- Dracula is a fictional character created by an Irish novelist, who based his castle on a Scottish fortress, and never set foot in Romania.
- Vlad the Impaler was a Transylvanian hero-king who defended the country against invading medieval Turks. That he enjoyed spiking his prisoners on a sharpened pole - entering the anus and missing all vital organs causing miserable death over two days - was not an unusual form of punishment at the time.
- Vampires do not exist, although there is a blood disorder that causes a tiny percent of a percent of the population to have receding canines, pale skin, and a thirst for iron, commonly found in blood. Local folklore did once blame the undead for bad weather or unsolved murders, but vampires appear in Hindu and Buddhist culture too. Stoker invented the bits about garlic, mirrors, inviting them into your home, bats, wolves, and two bites on the neck. He did not however invent Buffy the Vampire Slayer.
- Dracula's Castle is a tourist attraction designed to separate people in tourists from buses and dollars from wallets. Dracula never lived here, because Dracula never existed. Vlad the Impaler did stay here once, but he stayed in many places, wherever the view of Turks writhing in agony was exceptional.
- There are no sweet transvestites, from Transsexual, Transyl-vani-ya...a-ya.
At sunset, the village band and dancers gather inside the village hall, bringing a large crate of beer. Local musicians live and breathe their music, performing for days on end at celebrations and festivals, and always at the beck and call of the villagers. They strike up a folk song, the accordion bouncing a rhythm off the violins, a tall double bass building a deep foundation. My pal form the hay buggy is here with an enamel sparkle in his eye, dancing, slapping his boots, shaking his hips, and gyrating with an energy that belies his age. The ladies applaud with approval. This old dog is teaching me new tricks.
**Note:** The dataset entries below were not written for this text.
(** A decision keeps the invariant. *)
Lemma removing_decide trace op obs pods label now d :
  removing trace op → remove_outcome p id inst pod mode op obs pods label now (Ok d) →
  removing (mkMembershipTurn op obs pods label now d :: trace) (after_decision op d).
Proof.
  intros Hr Hout. pose proof (rm_phase _ _ Hr) as Hphase. pose proof (rm_target _ _ Hr) as HT.
  pose proof (held_cleanup_seen _ _ Hr) as Hheld. set (tn := mkMembershipTurn op obs pods label now d).
  assert (phase_removal (tn :: trace) op) as Hsame by (eapply phase_removal_later; [|exact Hphase]; set_solver).
  assert (∀ c c', cleans p id inst (mkMembershipTurn op obs pods label now Wait) c c' → cleans p id inst tn c c') as Hcl.
  { intros c c' [G1 G2 G3 G4]. by split. }
  unfold phase_removal in Hphase. inversion Hout; clear Hout; subst d; cbn [after_decision];
    try match goal with X : uncommitted _ _ |- _ => destruct X as [Hp He]; rewrite Hp in Hphase end;
    try match goal with X : committed _ _ |- _ => destruct X as (Hp & He & Hc); rewrite Hp in Hphase end;
    try match goal with X : cleans _ _ _ _ _ _ |- _ => rename X into Hclean; apply Hcl in Hclean end;
    try (by keeps).
  - (* frozen *)
    eapply removing_freeze; [exact Hr|set_solver|done|done| |done|done|done|done|].
    + exists tn, core. split; [left|]. split; [done|]. split; [by apply (same_removal_of op)|apply progressed_refl].
    + split; [done|]. by intros i [= <-].
  - (* progress *)
    eapply removing_progress; [exact Hr|set_solver|done|eassumption|done|done|done|done| |].
    + intros c Hc'. eapply cleanup_seen_later; [|by eapply (rm_cleanup _ _ Hr)]. set_solver.
    + unfold phase_removal. cbn. by rewrite Hp.
  - (* another attempt *)
    keeps. split; [done|]. intros i'. cbn. naive_solver.
  - (* compensated *)
    keeps. match goal with X : ended_unreduced _ _ _ |- _ => rename X into Hend end. split; [done|]. split; [|by apply seen_here].
    destruct Hend as (o & i & a & (_ & Hi & _) & _ & _ & Hd & _). intros i'. cbn. naive_solver.
  - (* the commit *)
    change (removing (tn :: trace) (commit_checkpoint op (op_target_snapshot op) ev c i')). rewrite HT.
    destruct (commit_checkpoint_fields op T ev c i') as (F1 & F2 & F3 & F4 & F5 & F6 & _).
    eapply removing_commit; [exact Hr|set_solver|exact F1|eassumption|exact F2|eassumption|by rewrite F3|exact F4| |exact F5| |].
    + apply seen_here. exists o. split; [done|]. by rewrite <-HT.
    + eapply cleans_seen; [apply no_cleanup_seen|done].
    + unfold phase_removal. by rewrite F6, F3.
  - (* restored *)
    keeps. destruct Hphase as (? & ? & ?). split; [done|]. split; [done|]. by apply seen_before.
  - (* cleaned *)
    eapply removing_progress; [exact Hr|set_solver|done|eassumption|done|done|done|done| |].
    + intros c' [= <-]. by eapply cleans_seen.
    + unfold phase_removal. cbn. by rewrite Hp.
  - (* fenced off *)
    eapply removing_progress; [exact Hr|set_solver|done|eassumption|done|done|done|done| |].
    + intros c' [= <-]. by eapply cleans_seen.
    + split; [done|]. by exists c.
  - (* the pod is gone *)
    destruct Hphase as (_ & c0 & Hc0 & Hoff). destruct (op_remove_intent op) as [i|] eqn:Hi; [|by destruct (rm_commit _ _ Hr He) as (_ & _ & [])].
    eapply (removing_progress trace _ op _ i i); [exact Hr|set_solver|done|done|done|apply progressed_refl|done|done| |].
    + intros c' [= <-]. subst c. destruct Hheld as (G1 & G2 & G3 & _).
      split_and!; cbn; intros H; [apply seen_before; auto..|]. by apply seen_here.
    + split; [done|]. eexists. split; [done|]. subst c. unfold held_cleanup. rewrite Hc0. by destruct Hoff.
Qed.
Astute readers will recognize that as a Hungarian toast. The villagers of Ture are ethnic Hungarians, the largest minority in Romania, most of who live in Transylvania. Fertile with forests, farmland and mountains, Transylvania has been used as a pawn on a geo-political chessboard for millennia, being annexed here, gaining independence there, attacked and conquered everywhere. Today it is part of Romania, although relations between Romanians and Hungarians can be a little turbulent. Transylvania nowadays is full of small villages that continue to exist as they have for centuries, but thousands of students descend on Cluj Napoca, the third largest city in the country, for its academic and nightlife offerings.
Back in Cluj, I accost some girls on the street that lead me a reggae bar, the walls lacquered with old newspaper clippings, the bass heavy, and the beer cheap. Everyone speaks good English, and you can get papercuts running fingers along those Transylvanian cheekbones. “You know, the world thinks Transylvania is home to vampires and werewolves and not much else,” I tell a group of new friends, their hair styled like Brooklyn hipsters. After a good laugh, they imagine the world to be as old fashioned as the farmers I met in Ture. In modern Transylvania, both farmers and city folk reckon its time someone drove a stake through the heart of Bram Stoker.